1- (Bayesian). A new test for multinucleoside-resistant (MNR) human immunodeficiency virus type 1 (HIV-1) variants was recently developed. The test maintains 96% sensitivity, meaning that, for those with the disease, it will correctly report “positive” for 96% of them. The test is also 98% specific, meaning that, for those without the disease, 98% will be correctly reported as “negative.” MNR HIV-1 is considered to be rare (albeit emerging), with about a .1% or .001 prevalence rate. Given the prevalence rate, sensitivity, and specificity estimates, what is the probability that an individual who is reported as positive by the new test actually has the disease? If the median cost (consider this the best point estimate) is about $100,000 per positive case total and the test itself costs $1000 per administration, what is the total first-year cost for treating 100,000 individuals?

# Given data
prevalence <- 0.001  # Prevalence rate
sensitivity <- 0.96  # Sensitivity of the test
specificity <- 0.98  # Specificity of the test
total_individuals <- 100000  # Total number of individuals
cost_per_positive_case <- 100000  # Cost per positive case
test_cost_per_individual <- 1000  # Cost of the test per administration

# Calculate the probability of having the disease and testing positive (True Positives)
P_Disease_Positive <- prevalence * sensitivity

# Calculate the probability of not having the disease but testing positive (False Positives)
P_NoDisease_Positive <- (1 - prevalence) * (1 - specificity)

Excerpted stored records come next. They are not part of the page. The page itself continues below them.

Lemma take_fits (n : nat) (s : string) :
  (String.length s <= n)%nat -> take n s = s.
Proof.
  revert s; induction n as [|n IH]; intros [|c r]; simpl; intros H;
    try reflexivity; try lia.
  rewrite IH; [reflexivity | lia].
Qed.

Lemma take_append (n : nat) (a b : string) :
  (String.length a <= n)%nat ->
  take n (a ++ b) = a ++ take (n - String.length a) b.
Proof.
  revert n; induction a as [|c a IH]; intros n H.
  - simpl; now rewrite Nat.sub_0_r.
  - destruct n as [|n]; [simpl in H; lia|].
    cbn [append take String.length]; rewrite IH by (simpl in H; lia).
    reflexivity.
Qed.

Lemma take_is_prefix (n : nat) (s : string) :
  String.prefix (take n s) s = true.
Proof.
  revert s; induction n as [|n IH]; intros [|c r]; simpl; try reflexivity.
  destruct (ascii_dec c c) as [_|ne]; [apply IH | now elim ne].
Qed.

Lemma prefix_append (a b : string) : String.prefix a (a ++ b) = true.
Proof.
  induction a as [|c a IH]; simpl.
  - now destruct b.
  - destruct (ascii_dec c c) as [_|ne]; [exact IH | now elim ne].
Qed.

Lemma contains_prefix (sub s : string) :
  String.prefix sub s = true -> contains sub s = true.
Proof.
  intros H; destruct s; cbn [contains]; rewrite H; reflexivity.
Qed.

Lemma contains_middle (pre sub post : string) :
  contains sub (pre ++ sub ++ post) = true.
Proof.
  induction pre as [|c pre IH]; simpl.
  - apply contains_prefix, prefix_append.
  - rewrite IH; apply orb_true_r.
Qed.

Lemma ends_with_append (pre suffix : string) :
  ends_with (pre ++ suffix) suffix = true.
Proof.
  induction pre as [|c pre IH]; simpl.
  - destruct suffix; simpl; [reflexivity|].
    rewrite Ascii.eqb_refl, String.eqb_refl; reflexivity.
  - rewrite IH; apply orb_true_r.
Qed.

Lemma count_nl_append (a b : string) :
  count_nl (a ++ b) = (count_nl a + count_nl b)%nat.
Proof.
  induction a as [|c a IH]; simpl; [reflexivity | rewrite IH; lia].
Qed.

(** ** Decimal digits *)

Lemma digits_length (fuel : nat) (n : Z) (acc : string) :
  (String.length (digits fuel n acc) <= fuel + String.length acc)%nat.
Proof.
  revert n acc; induction fuel as [|f IH]; intros n acc;
    cbn [digits]; [lia|].
  destruct (n / 10 =? 0); [cbn [String.length]; lia|].
  specialize (IH (n / 10) (String (digit (n mod 10)) acc)).
  cbn [String.length] in IH; lia.
Qed.

Lemma fmt_lu_length (n : Z) : (String.length (fmt_lu n) <= 20)%nat.
Proof.
  exact (digits_length 20 n "").
Qed.

Lemma digit_not_nl (n : Z) :
  Ascii.eqb (digit (n mod 10)) (ascii_of_nat 10) = false.
Proof.
  pose proof (Z.mod_pos_bound n 10 ltac:(lia)) as B.
  assert (C : n mod 10 = 0 \/ n mod 10 = 1 \/ n mod 10 = 2 \/ n mod 10 = 3
              \/ n mod 10 = 4 \/ n mod 10 = 5 \/ n mod 10 = 6
              \/ n mod 10 = 7 \/ n mod 10 = 8 \/ n mod 10 = 9) by lia.
  repeat (destruct C as [E|C]; [rewrite E; reflexivity|]).
  rewrite C; reflexivity.
Qed.

Lemma digits_count_nl (fuel : nat) (n : Z) (acc : string) :
  count_nl (digits fuel n acc) = count_nl acc.
Proof.
  revert n acc; induction fuel as [|f IH]; intros n acc; cbn [digits];
    [reflexivity|].
  destruct (n / 10 =? 0).
  - cbn [count_nl]; now rewrite digit_not_nl.
  - rewrite IH; cbn [count_nl]; now rewrite digit_not_nl.
Qed.

Lemma fmt_lu_count_nl (n : Z) : count_nl (fmt_lu n) = O.
Proof. unfold fmt_lu; now rewrite digits_count_nl. Qed.

(** ** Level tags *)

Lemma slog_level_name_brackets (level : idflog_level_t) :
  slog_level_name level = "[" ++ get_level_name level ++ "]".
Proof.
  destruct level as [|p|p]; try reflexivity.
  do 3 (destruct p as [p|p|]; try reflexivity).
Qed.


Lemma get_level_name_length (level : idflog_level_t) :
  (String.length (get_level_name level) <= 7)%nat.
Proof.
  destruct level as [|p|p]; simpl; try lia.
  do 3 (destruct p as [p|p|]; simpl; try lia).
Qed.

Lemma get_level_name_count_nl (level : idflog_level_t) :
  count_nl (get_level_name level) = O.
Proof.
  destruct level as [|p|p]; try reflexivity.
  do 3 (destruct p as [p|p|]; try reflexivity).
Qed.

(** ** Running the two dispatchers *)

Lemma skipn_own_length {A} (l x : list A) :
  skipn (List.length l) (l ++ x)%list = x.
Proof. induction l as [|a l IH]; simpl; [reflexivity | exact IH]. Qed.

Lemma emitted_of_trace {A} (m : M A) (g : world) (evs : list event) :
  trace (exec m g) = (trace g ++ evs)%list -> emitted m g = evs.
Proof. unfold emitted; intros ->; apply skipn_own_length. Qed.

Lemma slog_send_logs_exec (self : slog_t) (level : idflog_level_t)
  (message : string) (g : world) :
  exec (slog_send_logs self level message) g =
  mk_world (print_enabled g) (show_time_enabled g) (log_callback g)
    (slog g) (clock g) (S (reads g))
    (trace g ++
     sink_events (_print self) (logging_callback self) level (now_ms g)
       (snprintf 512 (slog_line (_time self) (now_ms g) level message))
       (snprintf 512 (slog_line (_time self) (now_ms g) level message))).
Proof.
  unfold exec, slog_send_logs, get_millis, gettimeofday, bind, ret, when,
    call, printf, emit, sink_events, now_ms, slog_line.
  destruct (N.eqb (logging_callback self) NULL), (_print self),
    (_time self);
    cbn [negb snd trace print_enabled show_time_enabled log_callback slog
         clock reads app];
    rewrite ?app_nil_r, <- ?app_assoc; reflexivity.
Qed.

Lemma send_logs_exec (level : idflog_level_t) (message : string) (g : world) :
  exec (send_logs level message) g =
  mk_world (print_enabled g) (show_time_enabled g) (log_callback g)
    (slog g) (clock g) (S (reads g))
    (trace g ++
     sink_events (print_enabled g) (log_callback g) level (now_ms g)
       message
       (idflog_line (show_time_enabled g) (now_ms g) level message)).
Proof.
  unfold exec, send_logs, get_timestamp_ms, gettimeofday, bind, ret, when,
    read, call, printf, emit, sink_events, now_ms, idflog_line.
  cbn [snd trace print_enabled show_time_enabled log_callback slog clock
       reads].
  destruct (N.eqb (log_callback g) NULL), (print_enabled g),
    (show_time_enabled g);
    cbn [negb snd trace print_enabled show_time_enabled log_callback slog
         clock reads app];
    rewrite ?app_nil_r, <- ?app_assoc; reflexivity.
Qed.

Lemma slog_send_logs_emitted (self : slog_t) (level : idflog_level_t)
  (message : string) (g : world) :
  emitted (slog_send_logs self level message) g =
  sink_events (_print self) (logging_callback self) level (now_ms g)
    (snprintf 512 (slog_line (_time self) (now_ms g) level message))
    (snprintf 512 (slog_line (_time self) (now_ms g) level message)).
Proof.
  apply emitted_of_trace; rewrite slog_send_logs_exec; reflexivity.
Qed.

Lemma send_logs_emitted (level : idflog_level_t) (message : string)
  (g : world) :
  emitted (send_logs level message) g =
  sink_events (print_enabled g) (log_callback g) level (now_ms g)
    message (idflog_line (show_time_enabled g) (now_ms g) level message).
Proof.
  apply emitted_of_trace; rewrite send_logs_exec; reflexivity.
Qed.

(** The composed line of a formatted method always fits its 512 buffer. *)
Lemma slog_line_of_buffer_fits (show : bool) (time : Z)
  (level : idflog_level_t) (expansion : string) :
  (String.length (slog_line show time level (snprintf 256 expansion)) <= 511)%nat.
Proof.
  pose proof (fmt_lu_length time) as Ht.
  pose proof (get_level_name_length level) as Hl.
  pose proof (take_length 255 expansion) as Hm.
  unfold slog_line, snprintf; rewrite slog_level_name_brackets.
  change (256 - 1)%nat with 255%nat.
  destruct show; repeat rewrite append_length; cbn [String.length NL]; lia.
Qed.

Lemma snprintf_fits (size : nat) (out : string) :
  (String.length out <= size - 1)%nat -> snprintf size out = out.
Proof. apply take_fits. Qed.

(** ** Every entry point ends in its dispatcher *)

Lemma invoke_sends (f : fnptr) (self : slog_t) (a : log_args) (m : M unit) :
  invoke f self a = Some m ->
  exists level message,
    m = slog_send_logs self level message /\
    (forall ex, a = ArgFormat ex -> message = snprintf 256 ex) /\
    (forall l ex, a = ArgLevelFormat l ex ->
                  level = l /\ message = snprintf 256 ex) /\
    (forall msg, a = ArgMsg msg -> message = msg) /\
    (forall l msg, a = ArgLevelMsg l msg -> level = l /\ message = msg).
Proof.
  intros H.
  destruct f, a; simpl in H; try discriminate;
    injection H as <-;
    eexists; eexists; (split; [reflexivity|]);
    repeat split; intros; try discriminate;
    match goal with E : _ = _ |- _ => now inversion E end.
Qed.

Lemma idflog_call_sends (f : idflog_fn) (expansion : string) :
  exists level,
    idflog_call f expansion = send_logs level (snprintf 256 expansion) /\
    (forall l, f = f_idflog_log l -> level = l).
Proof.
  destruct f; eexists; (split; [reflexivity|]); intros; try discriminate.
  match goal with E : _ = _ |- _ => now inversion E end.
Qed.

(** ** The two layouts against the specification's formatter *)



Lemma sink_events_callbacks (print : bool) (cb : idflog_callback_t)
  (level : idflog_level_t) (t : Z) (a b : string) :
  callbacks (sink_events print cb level t a b)
  = if N.eqb cb NULL then [] else [(cb, level, t, a)].
Proof.
  unfold sink_events; destruct (N.eqb cb NULL), print; reflexivity.
Qed.

Lemma sink_events_printed (print : bool) (cb : idflog_callback_t)
  (level : idflog_level_t) (t : Z) (a b : string) :
  printed (sink_events print cb level t a b) = if print then [b] else [].
Proof.
  unfold sink_events; destruct (N.eqb cb NULL), print; reflexivity.
Qed.

Lemma registered (cb : idflog_callback_t) :
  cb <> NULL -> N.eqb cb NULL = false.
Proof. intros H; now apply N.eqb_neq. Qed.

(** * The claims *)

(** ** C1: what the callback is handed on each surface *)




(** ** C2: initialisation *)

(** C2 (as stated, refuted).  After the three standalone setters have
    changed the process-wide configuration, [idflog_init] leaves it as the
    setters wrote it: a state read does not yield
    {printEnabled: true, showTime: true, callback: none}, and a following
    standalone log call still prints nothing. *)
Lemma idflog_init_keeps_standalone_config :
  let g :=
    exec (idflog_set_print false ;;; idflog_show_time false ;;;
          idflog_set_callback 9%N ;;; idflog_init)
         (world_at_load fixed_clock) in
  idflog_config g = (false, false, 9%N)
  /\ idflog_config g <> (true, true, NULL)
  /\ printed (emitted (idflog_info "X") g) = [].
Proof.
  cbv zeta; repeat split; try (vm_compute; reflexivity).
  vm_compute; discriminate.
Qed.

(** C2 (amended).  [slog_init] is idempotent and, whatever the instance held
    before, a state read right after it yields
    {printEnabled: true, showTime: true, callback: none}.  [idflog_init]
    does exactly that to the global [slog] instance, any number of times,
    and leaves the standalone configuration (the three statics written by
    [idflog_set_print], [idflog_show_time] and [idflog_set_callback]) as it
    was; that configuration holds the same three values at program start. *)
Theorem initialize_resets_instance
  (s : slog_t) (g : world) (clk : nat -> timeval) :
  slog_config (slog_init s) = (true, true, NULL)
  /\ slog_init (slog_init s) = slog_init s
  /\ slog (exec idflog_init g) = slog_init (slog g)
  /\ slog_config (slog (exec idflog_init g)) = (true, true, NULL)
  /\ slog (exec (idflog_init ;;; idflog_init) g) = slog (exec idflog_init g)
  /\ idflog_config (exec idflog_init g) = idflog_config g
  /\ idflog_config (world_at_load clk) = (true, true, NULL).
Proof.
  repeat split.
Qed.

(** ** C10: the setters write one field each *)

(** C10.  On the instance surface each setter stores its argument in its own
    field and leaves the other two configuration fields and all seventeen
    method pointers as they were; on the standalone surface each setter
    stores its argument in its own static and leaves the other two statics
    (and the global instance, the clock and the trace) as they were. *)
Theorem setters_write_one_field
  (self : slog_t) (g : world) (state : bool) (callback : idflog_callback_t) :
  (_print (slog_set_print self state) = state
   /\ _time (slog_set_print self state) = _time self
   /\ logging_callback (slog_set_print self state) = logging_callback self
   /\ methods (slog_set_print self state) = methods self)
  /\ (_time (slog_show_time self state) = state
      /\ _print (slog_show_time self state) = _print self
      /\ logging_callback (slog_show_time self state) = logging_callback self
      /\ methods (slog_show_time self state) = methods self)
  /\ (logging_callback (slog_set_log_callback self callback) = callback
      /\ _print (slog_set_log_callback self callback) = _print self
      /\ _time (slog_set_log_callback self callback) = _time self
      /\ methods (slog_set_log_callback self callback) = methods self)
  /\ exec (idflog_set_print state) g
     = mk_world state (show_time_enabled g) (log_callback g)
         (slog g) (clock g) (reads g) (trace g)
  /\ exec (idflog_show_time state) g
     = mk_world (print_enabled g) state (log_callback g)
         (slog g) (clock g) (reads g) (trace g)
  /\ exec (idflog_set_callback callback) g
     = mk_world (print_enabled g) (show_time_enabled g) callback
         (slog g) (clock g) (reads g) (trace g).
Proof.
  repeat split.
Qed.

# Calculate the total probability of testing positive
P_Positive <- P_Disease_Positive + P_NoDisease_Positive

# Calculate the conditional probability of having the disease given a positive test (Posterior Probability)
P_Disease_given_Positive <- P_Disease_Positive / P_Positive

# Calculate the total cost for treating 100,000 individuals
total_cost <- total_individuals * (P_Disease_given_Positive * cost_per_positive_case + (1 - P_Disease_given_Positive) * test_cost_per_individual)

# Display the results
cat("Probability that an individual who is reported as positive by the new test actually has the disease:", P_Disease_given_Positive, "\n")
## Probability that an individual who is reported as positive by the new test actually has the disease: 0.04584527
cat("Total first-year cost for treating 100,000 individuals:", total_cost, "\n")
## Total first-year cost for treating 100,000 individuals: 553868195

2- The probability of your organization receiving a Joint Commission inspection in any given month is .05. What is the probability that, after 24 months, you received exactly 2 inspections? What is the probability that, after 24 months, you received 2 or more inspections? What is the probability that your received fewer than 2 inspections? What is the expected number of inspections you should have received? What is the standard deviation?

# Given data
p_inspection <- 0.05
n_months <- 24

# 1. Probability of receiving exactly 2 inspections in 24 months
k <- 2
probability_2_inspections <- dbinom(k, n_months, p_inspection)

# 2. Probability of receiving 2 or more inspections in 24 months
probability_2_or_more_inspections <- 1 - pbinom(1, n_months, p_inspection)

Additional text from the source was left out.